Berberine attenuates hepatic oxidative stress in rats with non-alcoholic fatty liver disease via the Nrf2/ARE signalling pathway.

Abstract

The present study investigated the effects of berberine (BBR) on hepatic oxidative stress and the nuclear factor erythroid 2-related factor 2/antioxidant response element (Nrf2/ARE) signalling pathway in rats in which non-alcoholic fatty liver disease (NAFLD) was induced by a high-fat diet. Rats were randomly divided into three groups: The normal control (NC), high-fat diet (HFD) and BBR groups. The NC group received a normal diet, while the other two groups were fed a high-fat diet. The rats in the BBR group were also fed BBR (100 mg/kg body weight) daily. A total of 8 weeks later, serum and liver lipid levels were measured. Hepatic histopathological changes were observed with haematoxylin and eosin and Oil Red O staining. Transmission electron microscopy was performed to observe the ultrastructural changes of the liver.

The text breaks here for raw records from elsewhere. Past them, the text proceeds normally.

(* ===== verification/Tables.v ===== *)
(** * Tables with generated keys

    What the back end's ORM gives it, by its documentation: a table keeps its rows
    in the order they were inserted, numbers them from its own counter, and a query
    without an order lists them in that order.  Rows are plain records; [HasId]
    says which member is the primary key. *)

From S2P Require Import Prelude.
From Stdlib Require Import ZArith Lia.

Class HasId (R : Type) := id_of : R -> Z.

Record table (R : Type) := mkTable { rows : list R; next_id : Z }.
Arguments mkTable {R} rows next_id.
Arguments rows {R} t.
Arguments next_id {R} t.

Section Operations.
Context {R : Type} `{!HasId R}.

Definition empty_table : table R := mkTable [] 1.

(** [db.get(R, id)]. *)
Definition tget (t : table R) (i : Z) : option R := List.find (fun r => (id_of r =? i)%Z) (rows t).

(** [db.query(R).filter(q).all()]. *)
Definition select (t : table R) (q : R -> bool) : list R := List.filter q (rows t).

(** [db.query(R).filter(q).first()]. *)
Definition first_row (t : table R) (q : R -> bool) : option R := head (select t q).

(** [db.add(r); db.flush()]: the row made with the next key. *)
Definition tadd (make : Z -> R) (t : table R) : table R :=
  mkTable (rows t ++ [make (next_id t)]) (next_id t + 1).

(** Assigning to members of the row [i]. *)
Definition tupdate (i : Z) (f : R -> R) (t : table R) : table R :=
  mkTable (map (fun r => if (id_of r =? i)%Z then f r else r) (rows t)) (next_id t).

(** [db.query(R).filter(q).delete()]. *)
Definition tdelete (q : R -> bool) (t : table R) : table R :=
  mkTable (List.filter (fun r => negb (q r)) (rows t)) (next_id t).

(** Assigning to the rows a condition selects. *)
Definition tmap (f : R -> R) (t : table R) : table R := mkTable (map f (rows t)) (next_id t).

(** Keys grow from row to row, are positive, and below the counter. *)
Record table_ok (t : table R) : Prop := mkTableOk {
  keys_grow : StronglySorted Z.lt (map id_of (rows t));
  keys_below : Forall (fun r => (0 < id_of r < next_id t)%Z) (rows t);
  counter_positive : (0 < next_id t)%Z
}.

(** An operation that keeps every row's key. *)
Definition keeps_id (f : R -> R) : Prop := forall r, id_of (f r) = id_of r.
End Operations.

#[global] Hint Resolve keys_grow keys_below counter_positive : core.

(** ** Lemmas: growing lists of keys *)

Lemma sorted_distinct l : StronglySorted Z.lt l -> NoDup l.
Proof.
  induction 1 as [|x l _ IH Hx]; constructor; [|done]. intros Hin. rewrite Forall_forall in Hx. specialize (Hx x Hin). lia.
Qed.

Lemma sorted_app l k : StronglySorted Z.lt l -> StronglySorted Z.lt k -> (forall x y, x ∈ l -> y ∈ k -> (x < y)%Z) ->
  StronglySorted Z.lt (l ++ k).
Proof.
  induction 1 as [|x l _ IH Hx]; intros Hk Hlk; [done|]. cbn [app]. constructor.
  - apply IH; [done|]. intros a b Ha Hb. apply Hlk; [by right|done].
  - apply Forall_app. split; [done|]. apply Forall_forall. intros b Hb. apply Hlk; [by left|done].
Qed.

Lemma sorted_filter {A} (f : A -> Z) (q : A -> bool) l :
  StronglySorted Z.lt (map f l) -> StronglySorted Z.lt (map f (List.filter q l)).
Proof.
  induction l as [|x l IH]; intros Hs; [done|]. cbn [map] in Hs. apply StronglySorted_inv in Hs as [Hs Hx].
  cbn [List.filter]. destruct (q x); [|by apply IH]. cbn [map]. constructor; [by apply IH|].
  rewrite Forall_forall in *. intros z (y & -> & Hy)%list_elem_of_fmap. apply Hx. apply list_elem_of_fmap. exists y.
  split; [done|]. apply list_elem_of_In, filter_In in Hy as [Hy _]. by apply list_elem_of_In.
Qed.

Section Lemmas.
Context {R : Type} `{!HasId R}.
Implicit Types (t : table R) (q : R -> bool).

Lemma keys_distinct t : table_ok t -> NoDup (map id_of (rows t)).
Proof. intros Ht. by apply sorted_distinct, keys_grow. Qed.

Lemma elem_of_select t q r : r ∈ select t q <-> r ∈ rows t /\ q r = true.
Proof. unfold select. by rewrite !list_elem_of_In, filter_In. Qed.

Lemma tget_Some t i r : tget t i = Some r -> r ∈ rows t /\ id_of r = i.
Proof.
  intros [H1 H2]%find_some. split; [by apply list_elem_of_In|]. by apply Z.eqb_eq.
Qed.

Lemma tget_None t i : tget t i = None <-> forall r, r ∈ rows t -> id_of r <> i.
Proof.
  split.
  - intros H r Hr E. pose proof (find_none _ _ H r (proj1 (list_elem_of_In _ _) Hr)) as Hf. cbn in Hf.
    by rewrite E, Z.eqb_refl in Hf.
  - intros H. destruct (tget t i) as [r|] eqn:E; [|done]. apply tget_Some in E as [Hr E]. by destruct (H r Hr).
Qed.

Lemma tget_unique t r : table_ok t -> r ∈ rows t -> tget t (id_of r) = Some r.
Proof.
  intros Hnd%keys_distinct. unfold tget. induction (rows t) as [|x l IH]; [by intros ?%not_elem_of_nil|].
  cbn [map] in Hnd. apply NoDup_cons in Hnd as [Hx Hnd]. rewrite elem_of_cons. cbn [List.find].
  destruct (Z.eqb_spec (id_of x) (id_of r)) as [E|Hne]; intros [->|Hr]; [done| | |by apply IH].
  - destruct Hx. rewrite E. apply list_elem_of_fmap. by exists r.
  - done.
Qed.

Lemma first_row_Some t q r : first_row t q = Some r -> r ∈ rows t /\ q r = true.
Proof.
  unfold first_row. intros H. apply elem_of_select. destruct (select t q); [done|]. injection H as ->. by left.
Qed.

Lemma first_row_None t q : first_row t q = None <-> forall r, r ∈ rows t -> q r = false.
Proof.
  unfold first_row. split.
  - intros H r Hr. destruct (q r) eqn:E; [|done]. assert (Hs : r ∈ select t q) by by apply elem_of_select.
    destruct (select t q); [by apply not_elem_of_nil in Hs|done].
  - intros H. destruct (select t q) as [|r l] eqn:E; [done|].
    assert (Hs : r ∈ select t q) by (rewrite E; by left). apply elem_of_select in Hs as [Hr Hq]. by rewrite H in Hq.
Qed.

Lemma empty_table_ok : table_ok (empty_table (R := R)).
Proof. split; constructor. Qed.

Lemma tadd_ok make t : id_of (make (next_id t)) = next_id t -> table_ok t -> table_ok (tadd make t).
Proof.
  intros Hid [Hnd Hb Hc]. split; cbn [tadd rows next_id].
  - rewrite map_app. apply sorted_app; [done|by repeat constructor|].
    intros i j (r & -> & Hr)%list_elem_of_fmap. cbn [map]. rewrite Hid. intros ->%list_elem_of_singleton.
    rewrite Forall_forall in Hb. specialize (Hb r Hr). lia.
  - apply Forall_app. split; [eapply Forall_impl; [exact Hb|]; cbn; lia|]. repeat constructor; rewrite Hid; lia.
  - lia.
Qed.

Lemma tmap_ok f t : keeps_id f -> table_ok t -> table_ok (tmap f t).
Proof.
  intros Hf [Hnd Hb Hc]. split; cbn [tmap rows next_id]; [|by apply Forall_map; eapply Forall_impl; [exact Hb|]; cbn; intros r; rewrite Hf|done].
  rewrite map_map. erewrite map_ext; [exact Hnd|]. exact Hf.
Qed.

Lemma tupdate_map i f t : tupdate i f t = tmap (fun r => if (id_of r =? i)%Z then f r else r) t.
Proof. done. Qed.

Lemma tupdate_ok i f t : keeps_id f -> table_ok t -> table_ok (tupdate i f t).
Proof. intros Hf. apply tmap_ok. intros r. by destruct (_ =? i)%Z. Qed.

Lemma tdelete_ok q t : table_ok t -> table_ok (tdelete q t).
Proof.
  intros [Hnd Hb Hc]. split; cbn [tdelete rows next_id]; [by apply sorted_filter| |done].
  rewrite Forall_forall in *. intros r Hr. apply Hb. apply list_elem_of_In, filter_In in Hr as [Hr _].
  by apply list_elem_of_In.
Qed.

Lemma elem_of_tadd make t r : r ∈ rows (tadd make t) <-> r ∈ rows t \/ r = make (next_id t).
Proof. cbn [tadd rows]. by rewrite elem_of_app, list_elem_of_singleton. Qed.

Lemma elem_of_tdelete q t r : r ∈ rows (tdelete q t) <-> r ∈ rows t /\ q r = false.
Proof. cbn [tdelete rows]. rewrite !list_elem_of_In, filter_In, negb_true_iff. done. Qed.

Lemma elem_of_tmap f t r : r ∈ rows (tmap f t) <-> exists x, r = f x /\ x ∈ rows t.
Proof. cbn [tmap rows]. apply list_elem_of_fmap. Qed.

Lemma elem_of_tupdate i f t r :
  r ∈ rows (tupdate i f t) <-> exists x, r = (if (id_of x =? i)%Z then f x else x) /\ x ∈ rows t.
Proof. rewrite tupdate_map. apply elem_of_tmap. Qed.

Lemma find_app q (l k : list R) :
  List.find q (l ++ k) = match List.find q l with Some r => Some r | None => List.find q k end.
Proof. induction l as [|y l IH]; [done|]. cbn [app List.find]. by destruct (q y). Qed.

Lemma find_app_last q (l : list R) x :
  List.find q (l ++ [x]) = match List.find q l with Some r => Some r | None => if q x then Some x else None end.
Proof. by rewrite find_app. Qed.

Lemma tget_tadd make t i : id_of (make (next_id t)) = next_id t -> table_ok t ->
  tget (tadd make t) i = if (i =? next_id t)%Z then Some (make (next_id t)) else tget t i.
Proof.
  intros Hid [_ Hb _]. unfold tget. cbn [tadd rows]. rewrite find_app_last, Hid.
  rewrite Z.eqb_sym. destruct (List.find _ (rows t)) as [r|] eqn:E.
  - apply find_some in E as [Hr Hi%Z.eqb_eq]. rewrite Forall_forall in Hb.
    specialize (Hb r (proj2 (list_elem_of_In _ _) Hr)). cbn in Hb.
    destruct (Z.eqb_spec i (next_id t)); [lia|done].
  - by destruct (i =? next_id t)%Z.
Qed.

Lemma tget_tmap f t i : keeps_id f -> tget (tmap f t) i = f <$> tget t i.
Proof.
  intros Hf. unfold tget. cbn [tmap rows]. induction (rows t) as [|r l IH]; [done|]. cbn [map List.find].
  rewrite Hf. by destruct (id_of r =? i)%Z.
Qed.

Lemma tget_tupdate i f t j : keeps_id f ->
  tget (tupdate i f t) j = if (j =? i)%Z then f <$> tget t j else tget t j.
Proof.
  intros Hf. rewrite tupdate_map, tget_tmap by (intros r; by destruct (_ =? i)%Z).
  destruct (tget t j) as [r|] eqn:E; [|by destruct (j =? i)%Z]. apply tget_Some in E as [_ E]. cbn. rewrite E.
  by destruct (j =? i)%Z.
Qed.

Lemma tget_tdelete q t i : table_ok t ->
  tget (tdelete q t) i = match tget t i with Some r => if q r then None else Some r | None => None end.
Proof.
  intros Hok. destruct (tget t i) as [r|] eqn:E.
  - apply tget_Some in E as [Hr E]. destruct (q r) eqn:Hq.
    + apply tget_None. intros x [Hx Hqx]%elem_of_tdelete Ei. subst i.
      assert (x = r); [|congruence]. pose proof (tget_unique t x Hok Hx) as H1. rewrite Ei in H1.
      pose proof (tget_unique t r Hok Hr). congruence.
    + subst i. apply tget_unique; [by apply tdelete_ok|]. by apply elem_of_tdelete.
  - apply tget_None. intros x [Hx _]%elem_of_tdelete. by apply (proj1 (tget_None t i)).
Qed.

Lemma select_tadd make t q :
  select (tadd make t) q = select t q ++ (if q (make (next_id t)) then [make (next_id t)] else []).
Proof. unfold select. cbn [tadd rows]. rewrite List.filter_app. cbn [List.filter]. by destruct (q _). Qed.
End Lemmas.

The levels of superoxide dismutase (SOD), glutathione (GSH) and malondialdehyde (MDA) in the liver were measured. Quantitative polymerase chain reaction and western blotting were performed to investigate the expression of genes in the Nrf2/ARE signalling pathway in the liver. Histopathological results demonstrated that rats fed a high-fat diet for 8 weeks developed NAFLD, characterized by hepatic steatosis. BBR significantly decreased the body weight and liver weight. BBR markedly reduced hepatic steatosis, and the serum and liver lipid levels. Hepatic SOD and GSH levels were increased, while MDA levels were decreased by BBR co-administered with a high-fat diet. Additionally, the Nrf2/ARE signalling pathway was revealed to be involved in the protective effect of BBR on rats fed a high-fat diet. In conclusion, BBR may alleviate hepatic oxidative stress in rats with NAFLD, which may be partly attributed to the activation of the Nrf2/ARE signalling pathway.